Records from a data collection:
------------------------------------------------------------
(* ===== verification/ExternalLookups.v ===== *)
(** Symbol maps and what they need of files: [SymbolMap] of
    samply-symbols/src/symbol_map.rs, the interfaces of shared.rs, error.rs. *)
From S2P Require Import Prelude SymbolTable LibTable SyntheticJit RustStr ObjectFiles CodeIds Demangle LineBuffer Nom.
From S2P Require Import MappedPath SymbolMaps BreakpadRecords ExternalFiles ObjectSymbolMap.
From stdpp Require Import options.
Open Scope Z_scope.

(** [LibraryInfo]: what is known about a library. *)
Module LibraryInfo.
Section info.
Context `{DebugIdType}.
Record LibraryInfo := {
  debug_name : option string;
  debug_id : option DebugId;
  debug_path : option string;
  name : option string;
  code_id : option CodeIds.CodeId;
  path : option string;
  arch : option string
}.
Definition absorb (self other : LibraryInfo) : LibraryInfo :=
  let fill {A} (a b : option A) := match a with None => b | Some x => Some x end in
  {| debug_name := fill (debug_name self) (debug_name other); debug_id := fill (debug_id self) (debug_id other);
     debug_path := fill (debug_path self) (debug_path other); name := fill (name self) (name other);
     code_id := fill (code_id self) (code_id other); path := fill (path self) (path other);
     arch := fill (arch self) (arch other) |}.
End info.
End LibraryInfo.

Inductive CandidatePathInfo (L : Type) :=
| SingleFile (location : L)
| InDyldCache (dyld_cache_path : L) (dylib_path : string).
Arguments SingleFile {L}.
Arguments InDyldCache {L}.
Inductive MultiArchDisambiguator `{DebugIdType} :=
| Arch (arch : string) | BestMatch (archs : list string) | BestMatchForNative | DisambiguateDebugId (id : DebugId).

(** A symbol map, with what it keeps between two calls (behind a [Mutex]). *)
Record SymbolMapTrait `{DebugIdType} := {
  trait_caches : Type;
  trait_state : trait_caches;
  trait_debug_id : DebugId;
  trait_symbol_count : nat;
  trait_symbols : trait_caches → loops (list (Z * string) * trait_caches);
  trait_lookup_sync : trait_caches → SymbolMaps.LookupAddress → loops (option SymbolMaps.SyncAddressInfo * trait_caches)
}.
Definition with_trait_state `{DebugIdType} (t : SymbolMapTrait) (c : trait_caches t) : SymbolMapTrait :=
  {| trait_caches := trait_caches t; trait_state := c; trait_debug_id := trait_debug_id t;
     trait_symbol_count := trait_symbol_count t; trait_symbols := trait_symbols t;
     trait_lookup_sync := trait_lookup_sync t |}.

(** [FileAndPathHelper] and [FileLocation], implemented by the caller of the crate.
    Errors are [None]. *)
Class Helper `{DebugIdType} := {
  location : Type;
  location_string : location → string;
  location_for_external_object_file : location → string → option location;
  location_for_source_file : location → string → option location;
  location_for_breakpad_symindex : location → option location;
  location_for_dwo : location → string → string → option location;
  location_for_dwp : location → option location;
  load_file : location → option File;
  get_candidate_paths_for_debug_file : LibraryInfo.LibraryInfo → option (list (CandidatePathInfo location));
  get_candidate_paths_for_gnu_debug_link_dest : location → string → option (list location);
  get_candidate_paths_for_supplementary_debug_file : location → string → list Z → option (list location);
  get_candidate_paths_for_binary : LibraryInfo.LibraryInfo → option (list (CandidatePathInfo location));
  get_symbol_map_for_library : LibraryInfo.LibraryInfo → option (location * SymbolMapTrait)
}.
------------------------------------------------------------
• Task:
Set down, please, the lines from the line holding "get_candidate_paths_for_debug_file : LibraryInfo.LibraryInfo" through the final line of the data, exactly and with nothing added.

• Finished task:
  get_candidate_paths_for_debug_file : LibraryInfo.LibraryInfo → option (list (CandidatePathInfo location));
  get_candidate_paths_for_gnu_debug_link_dest : location → string → option (list location);
  get_candidate_paths_for_supplementary_debug_file : location → string → list Z → option (list location);
  get_candidate_paths_for_binary : LibraryInfo.LibraryInfo → option (list (CandidatePathInfo location));
  get_symbol_map_for_library : LibraryInfo.LibraryInfo → option (location * SymbolMapTrait)
}.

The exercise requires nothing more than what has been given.